[[ Available data open ]]
(* ===== verification/Quorum.v ===== *)
(** * The asynchronous quorum ([internal/audit/quorum.go])

    Three reviewers are started at once and put their votes on a channel.
    The model of a run is the list of the votes in the order they reach the
    channel, and the number of votes that were already buffered when the loop
    drains the channel after two equal votes. *)

From S2P Require Export AuditTypes.

Module AsyncNodeReviewer.
Record t : Type := mk { Slot : string; Reviewer : option AuditTypes.Reviewer }.
End AsyncNodeReviewer.

Module AsyncVote.
Record t : Type := mk {
  Slot : string;
  Verdict : AIVerdict.t;
  Err : option audit_err;
  Latency : Duration;
}.
End AsyncVote.

Module QuorumResult.
Record t : Type := mk {
  Votes : list AsyncVote.t;
  Kind : string;
  Reached : bool;
  Conflict : bool;
}.
End QuorumResult.

(** The goroutine of one node. *)
Definition node_vote (request : AIReviewRequest.t) (node : AsyncNodeReviewer.t) : AsyncVote.t :=
  match AsyncNodeReviewer.Reviewer node with
  | None => AsyncVote.mk (AsyncNodeReviewer.Slot node) AIVerdict.zero (Some ErrAIUnavailable) 0
  | Some review =>
      let '(verdict, err, latency) := review request in
      let err := match err with None => ValidateAIVerdict verdict | Some e => Some e end in
      AsyncVote.mk (AsyncNodeReviewer.Slot node) verdict err latency
  end.

Definition normalize_threshold (threshold : float64) : float64 :=
  if f64_le threshold f64_zero then DefaultRejectConfidence else threshold.

(** A vote without error and with enough confidence, of the given result. *)
Definition counts (threshold : float64) (result : Verdict) (vote : AsyncVote.t) : bool :=
  bool_decide (AsyncVote.Err vote = None) &&
  f64_ge (AIVerdict.Confidence (AsyncVote.Verdict vote)) threshold &&
  (AIVerdict.Result (AsyncVote.Verdict vote) =? result)%string.

Definition tally (threshold : float64) (votes : list AsyncVote.t) : nat * nat :=
  (countb (counts threshold VerdictPass) votes, countb (counts threshold VerdictReject) votes).

(** [QuorumPromotion] *)
Definition QuorumPromotion (votes : list AsyncVote.t) (configured : Z) (threshold : float64) :
    string * bool :=
  if (configured <=? 0)%Z || bool_decide (votes = []) then (""%string, false) else
  let threshold := normalize_threshold threshold in
  let '(passes, rejects) := fold_left
    (λ '(passes, rejects) vote,
       if negb (bool_decide (AsyncVote.Err vote = None)) ||
          f64_lt (AIVerdict.Confidence (AsyncVote.Verdict vote)) threshold
       then (passes, rejects)
       else if (AIVerdict.Result (AsyncVote.Verdict vote) =? VerdictReject)%string
       then (passes, S rejects)
       else if (AIVerdict.Result (AsyncVote.Verdict vote) =? VerdictPass)%string
       then (S passes, rejects)
       else (passes, rejects)) votes (0, 0) in
  if (2 <=? rejects)%nat && (passes =? 0)%nat && (3 <=? configured)%Z then ("risk"%string, true)
  else if (2 <=? passes)%nat && (rejects =? 0)%nat && (3 <=? configured)%Z
  then ("trusted"%string, true)
  else (""%string, false).

(** One received vote: the two switches of the loop count the same way. *)
Definition receive (threshold : float64) (pr : nat * nat) (vote : AsyncVote.t) : nat * nat :=
  let '(passes, rejects) := pr in
  if bool_decide (AsyncVote.Err vote = None) &&
     f64_ge (AIVerdict.Confidence (AsyncVote.Verdict vote)) threshold
  then
    if (AIVerdict.Result (AsyncVote.Verdict vote) =? VerdictPass)%string then (S passes, rejects)
    else if (AIVerdict.Result (AsyncVote.Verdict vote) =? VerdictReject)%string
    then (passes, S rejects)
    else (passes, rejects)
  else (passes, rejects).

(** The receive loop: [pending] are the votes still to arrive, [ready] of
    them are buffered when the quorum is seen.  The result is the votes
    consumed, the two counters, and whether the loop ended on a quorum. *)
Fixpoint receive_loop (threshold : float64) (ready : nat) (pending votes : list AsyncVote.t)
    (pr : nat * nat) : list AsyncVote.t * (nat * nat) * bool :=
  match pending with
  | [] => (votes, pr, false)
  | vote :: pending =>
      let votes := votes ++ [vote] in
      let pr := receive threshold pr vote in
      if (2 <=? pr.1)%nat || (2 <=? pr.2)%nat then
        let extra := take ready pending in
        (votes ++ extra, fold_left (receive threshold) extra pr, true)
      else receive_loop threshold ready pending votes pr
  end.

(** [ReviewAsyncQuorum]: every node sends one vote, and the votes arrive in the
    order [arrivals], so that [len(nodes)] is the length of [arrivals]. *)
Definition ReviewAsyncQuorum (arrivals : list AsyncVote.t) (ready : nat)
    (threshold : float64) : QuorumResult.t :=
  let configured := Z.of_nat (length arrivals) in
  let threshold := normalize_threshold threshold in
  let '(votes, (passes, rejects), reached) := receive_loop threshold ready arrivals [] (0, 0) in
  let conflict := (0 <? passes)%nat && (0 <? rejects)%nat in
  if reached then
    let kind := if conflict then ""%string
                else if (2 <=? passes)%nat then "trusted"%string else "risk"%string in
    QuorumResult.mk votes kind true conflict
  else
    let '(kind, reached) := QuorumPromotion votes configured threshold in
    QuorumResult.mk votes kind reached conflict.

(** [ReviewAsync] *)
Definition ReviewAsync (arrivals : list AsyncVote.t) (ready : nat) : list AsyncVote.t :=
  QuorumResult.Votes (ReviewAsyncQuorum arrivals ready DefaultRejectConfidence).

(** The runs of the goroutines: some order of the votes of the nodes. *)
Definition vote_order (request : AIReviewRequest.t) (nodes : list AsyncNodeReviewer.t)
    (arrivals : list AsyncVote.t) : Prop :=
  arrivals ≡ₚ map (node_vote request) nodes.

(** The schedule of the goroutines as data: [places] says, vote by vote, how
    many of the votes of the later nodes arrive before it. *)
Fixpoint arrivals_of (places : list nat) (votes : list AsyncVote.t) : list AsyncVote.t :=
  match votes with
  | [] => []
  | vote :: votes =>
      let later := arrivals_of (tail places) votes in
      let place := default 0 (head places) in
      take place later ++ vote :: drop place later
  end.

(** What the caller promotes: [votes.Reached && !votes.Conflict]. *)
Definition promotion (r : QuorumResult.t) : option string :=
  if QuorumResult.Reached r && negb (QuorumResult.Conflict r) then Some (QuorumResult.Kind r)
  else None.

(** ** Lemmas *)

(** A threshold is usable when it is a number. *)
Definition proper_threshold (t : float64) : Prop := f64_is_nan t = false.

Lemma receive_countb t pr vote :
  receive t pr vote =
    (pr.1 + (if counts t VerdictPass vote then 1 else 0),
     pr.2 + (if counts t VerdictReject vote then 1 else 0)).
Proof.
  destruct pr as [p r]. unfold receive, counts.
  destruct (bool_decide _ && f64_ge _ _); simpl; [|f_equal; lia].
  destruct (String.eqb_spec (AIVerdict.Result (AsyncVote.Verdict vote)) VerdictPass) as [->|];
    simpl; [f_equal; lia|].
  destruct (_ =? VerdictReject)%string; simpl; f_equal; lia.
Qed.

Lemma receive_fold t votes pr :
  fold_left (receive t) votes pr = (pr.1 + (tally t votes).1, pr.2 + (tally t votes).2).
Proof.
  revert pr. induction votes as [|v votes IH]; intros pr; simpl.
  - destruct pr; simpl. f_equal; lia.
  - rewrite IH, receive_countb. simpl. f_equal; lia.
Qed.

Lemma tally_app t l k :
  tally t (l ++ k) = ((tally t l).1 + (tally t k).1, (tally t l).2 + (tally t k).2).
Proof. unfold tally. by rewrite !countb_app. Qed.

(** The loop keeps the tally of what it consumed, consumes a prefix of the
    arrivals, and stops early exactly on two votes of a kind. *)
Lemma receive_loop_spec t ready pending votes pr votes' pr' reached :
  pr = tally t votes →
  receive_loop t ready pending votes pr = (votes', pr', reached) →
  pr' = tally t votes' ∧ (∃ k, votes' = votes ++ k ∧ k `prefix_of` pending) ∧
  (if reached then 2 ≤ pr'.1 ∨ 2 ≤ pr'.2 else
   votes' = votes ++ pending ∧
   (pr.1 < 2 → pr.2 < 2 → pr'.1 < 2 ∧ pr'.2 < 2)).
Proof.
  revert votes pr. induction pending as [|v pending IH]; intros votes pr Hpr; cbn [receive_loop].
  - intros [= <- <- <-]. split; [done|]. split; [exists []; by rewrite app_nil_r|].
    by rewrite app_nil_r.
  - assert (receive t pr v = tally t (votes ++ [v])) as Hr.
    { subst pr. rewrite receive_countb, tally_app. simpl. f_equal; lia. }
    rewrite Hr. destruct (_ || _) eqn:Hq.
    + intros [= <- <- <-]. rewrite receive_fold.
      split; [by rewrite !tally_app|]. split.
      * exists (v :: take ready pending). split; [by rewrite <- app_assoc|].
        apply prefix_cons, prefix_take.
      * cbn [fst snd]. apply orb_true_iff in Hq as [Hq%Nat.leb_le|Hq%Nat.leb_le]; lia.
    + intros H. apply orb_false_iff in Hq as [Hq1 Hq2]. apply Nat.leb_gt in Hq1, Hq2.
      destruct (IH _ _ eq_refl H) as (H1 & (k & -> & Hk) & H3).
      split; [done|]. split.
      * exists (v :: k). rewrite <- app_assoc. split; [done|]. by apply prefix_cons.
      * destruct reached; [done|]. destruct H3 as [-> H3].
        rewrite <- app_assoc. split; [done|]. intros _ _. by apply H3.
Qed.

Lemma QuorumPromotion_fold t votes pr :
  proper_threshold t →
  Forall (λ v, f64_is_nan (AIVerdict.Confidence (AsyncVote.Verdict v)) = false) votes →
  fold_left
    (λ '(passes, rejects) vote,
       if negb (bool_decide (AsyncVote.Err vote = None)) ||
          f64_lt (AIVerdict.Confidence (AsyncVote.Verdict vote)) t
       then (passes, rejects)
       else if (AIVerdict.Result (AsyncVote.Verdict vote) =? VerdictReject)%string
       then (passes, S rejects)
       else if (AIVerdict.Result (AsyncVote.Verdict vote) =? VerdictPass)%string
       then (S passes, rejects)
       else (passes, rejects)) votes pr =
  (pr.1 + (tally t votes).1, pr.2 + (tally t votes).2).
Proof.
  intros Ht Hv. revert pr. induction Hv as [|v votes Hv _ IH]; intros [p r].
  - simpl. f_equal; lia.
  - cbn [fold_left]. rewrite IH. unfold tally. cbn [countb].
    set (P := countb _ _). set (R := countb _ _). unfold counts.
    destruct (bool_decide (AsyncVote.Err v = None)); simpl; [|f_equal; lia].
    destruct (f64_lt (AIVerdict.Confidence (AsyncVote.Verdict v)) t) eqn:Hlt.
    + assert (f64_ge (AIVerdict.Confidence (AsyncVote.Verdict v)) t = false) as ->.
      { by apply f64_lt_not_ge. }
      simpl. f_equal; lia.
    + rewrite (f64_not_lt_ge _ _ Hlt Hv Ht). simpl.
      destruct (String.eqb_spec (AIVerdict.Result (AsyncVote.Verdict v)) VerdictReject) as [->|];
        simpl; [f_equal; lia|].
      destruct (_ =? VerdictPass)%string; simpl; f_equal; lia.
Qed.

Lemma tally_prefix t l k :
  l `prefix_of` k → (tally t l).1 ≤ (tally t k).1 ∧ (tally t l).2 ≤ (tally t k).2.
Proof. intros H. split; by apply countb_prefix. Qed.

Lemma tally_Permutation t l k : l ≡ₚ k → tally t l = tally t k.
Proof. intros H. unfold tally. by rewrite H. Qed.

(** Votes with a comparable confidence. *)
Definition numeric_votes (votes : list AsyncVote.t) : Prop :=
  Forall (λ v, f64_is_nan (AIVerdict.Confidence (AsyncVote.Verdict v)) = false) votes.

Lemma normalize_proper t : proper_threshold t → proper_threshold (normalize_threshold t).
Proof. intros H. unfold normalize_threshold. by destruct (f64_le _ _). Qed.

Lemma normalize_idem t : normalize_threshold (normalize_threshold t) = normalize_threshold t.
Proof. unfold normalize_threshold. destruct (f64_le t f64_zero) eqn:E; [done|by rewrite E]. Qed.

(** The reference policy in terms of the tally. *)
Lemma QuorumPromotion_tally votes configured t :
  (0 < configured)%Z → votes ≠ [] → proper_threshold t → numeric_votes votes →
  QuorumPromotion votes configured t =
    let '(passes, rejects) := tally (normalize_threshold t) votes in
    if (2 <=? rejects)%nat && (passes =? 0)%nat && (3 <=? configured)%Z
    then ("risk"%string, true)
    else if (2 <=? passes)%nat && (rejects =? 0)%nat && (3 <=? configured)%Z
    then ("trusted"%string, true)
    else (""%string, false).
Proof.
  intros Hc Hn Ht Hv. unfold QuorumPromotion.
  replace (configured <=? 0)%Z with false by lia. rewrite bool_decide_false by done. simpl orb.
  cbv iota zeta. rewrite QuorumPromotion_fold by (done || by apply normalize_proper).
  done.
Qed.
[[ Available data closed ]]
The problem: Taking the line that contains "(** Votes with a comparable confidence. *)" as the first and the last line of the material as the final one, transcribe that span exactly and include nothing else.

Task solution:
(** Votes with a comparable confidence. *)
Definition numeric_votes (votes : list AsyncVote.t) : Prop :=
  Forall (λ v, f64_is_nan (AIVerdict.Confidence (AsyncVote.Verdict v)) = false) votes.

Lemma normalize_proper t : proper_threshold t → proper_threshold (normalize_threshold t).
Proof. intros H. unfold normalize_threshold. by destruct (f64_le _ _). Qed.

Lemma normalize_idem t : normalize_threshold (normalize_threshold t) = normalize_threshold t.
Proof. unfold normalize_threshold. destruct (f64_le t f64_zero) eqn:E; [done|by rewrite E]. Qed.

(** The reference policy in terms of the tally. *)
Lemma QuorumPromotion_tally votes configured t :
  (0 < configured)%Z → votes ≠ [] → proper_threshold t → numeric_votes votes →
  QuorumPromotion votes configured t =
    let '(passes, rejects) := tally (normalize_threshold t) votes in
    if (2 <=? rejects)%nat && (passes =? 0)%nat && (3 <=? configured)%Z
    then ("risk"%string, true)
    else if (2 <=? passes)%nat && (rejects =? 0)%nat && (3 <=? configured)%Z
    then ("trusted"%string, true)
    else (""%string, false).
Proof.
  intros Hc Hn Ht Hv. unfold QuorumPromotion.
  replace (configured <=? 0)%Z with false by lia. rewrite bool_decide_false by done. simpl orb.
  cbv iota zeta. rewrite QuorumPromotion_fold by (done || by apply normalize_proper).
  done.
Qed.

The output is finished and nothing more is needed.